The whole listing should be written out again exactly.

• • • • •

Lemma encoder_slots_conserved_witness :
  exists s s', rtc (EncoderCache.step sample_images) (EncoderCache.init 4) s /\
    EncoderCache.num_free_slots s = 1 /\
    EncoderCache.can_allocate (sample_images "r") 1 s = Ok false /\
    EncoderCache.free (sample_images "r") s = (Ok tt, s') /\
    EncoderCache.cached s' !! "r" = None.
Proof.
  set (s := (EncoderCache.allocate (sample_images "r") 0 (EncoderCache.init 4)).2).
  assert (Hs : rtc (EncoderCache.step sample_images) (EncoderCache.init 4) s).
  { apply rtc_once, (EncoderCache.step_allocate _ _ "r" 0 (Ok tt)).
    - unfold EncoderCache.is_input. cbn. lia.
    - reflexivity.
    - reflexivity.
    - vm_compute; reflexivity. }
  destruct (EncoderCache.encoder_slots_conserved sample_images (fun id => eq_refl)
    ltac:(intros id p; cbn; rewrite !elem_of_cons; intros [->|[->|H]];
          [cbn; lia|cbn; lia|by apply not_elem_of_nil in H]) 4 s ltac:(lia) Hs)
    as (_ & _ & Hf).
  destruct (Hf "r") as (s' & Hfree & Hc & _). exists s, s'.
  split; [exact Hs|]. split; [vm_compute; reflexivity|]. split; [vm_compute; reflexivity|].
  split; [exact Hfree|exact Hc].
Defined.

• • • • •

ANSWER AREA
Lemma encoder_slots_conserved_witness :
  exists s s', rtc (EncoderCache.step sample_images) (EncoderCache.init 4) s /\
    EncoderCache.num_free_slots s = 1 /\
    EncoderCache.can_allocate (sample_images "r") 1 s = Ok false /\
    EncoderCache.free (sample_images "r") s = (Ok tt, s') /\
    EncoderCache.cached s' !! "r" = None.
Proof.
  set (s := (EncoderCache.allocate (sample_images "r") 0 (EncoderCache.init 4)).2).
  assert (Hs : rtc (EncoderCache.step sample_images) (EncoderCache.init 4) s).
  { apply rtc_once, (EncoderCache.step_allocate _ _ "r" 0 (Ok tt)).
    - unfold EncoderCache.is_input. cbn. lia.
    - reflexivity.
    - reflexivity.
    - vm_compute; reflexivity. }
  destruct (EncoderCache.encoder_slots_conserved sample_images (fun id => eq_refl)
    ltac:(intros id p; cbn; rewrite !elem_of_cons; intros [->|[->|H]];
          [cbn; lia|cbn; lia|by apply not_elem_of_nil in H]) 4 s ltac:(lia) Hs)
    as (_ & _ & Hf).
  destruct (Hf "r") as (s' & Hfree & Hc & _). exists s, s'.
  split; [exact Hs|]. split; [vm_compute; reflexivity|]. split; [vm_compute; reflexivity|].
  split; [exact Hfree|exact Hc].
Defined.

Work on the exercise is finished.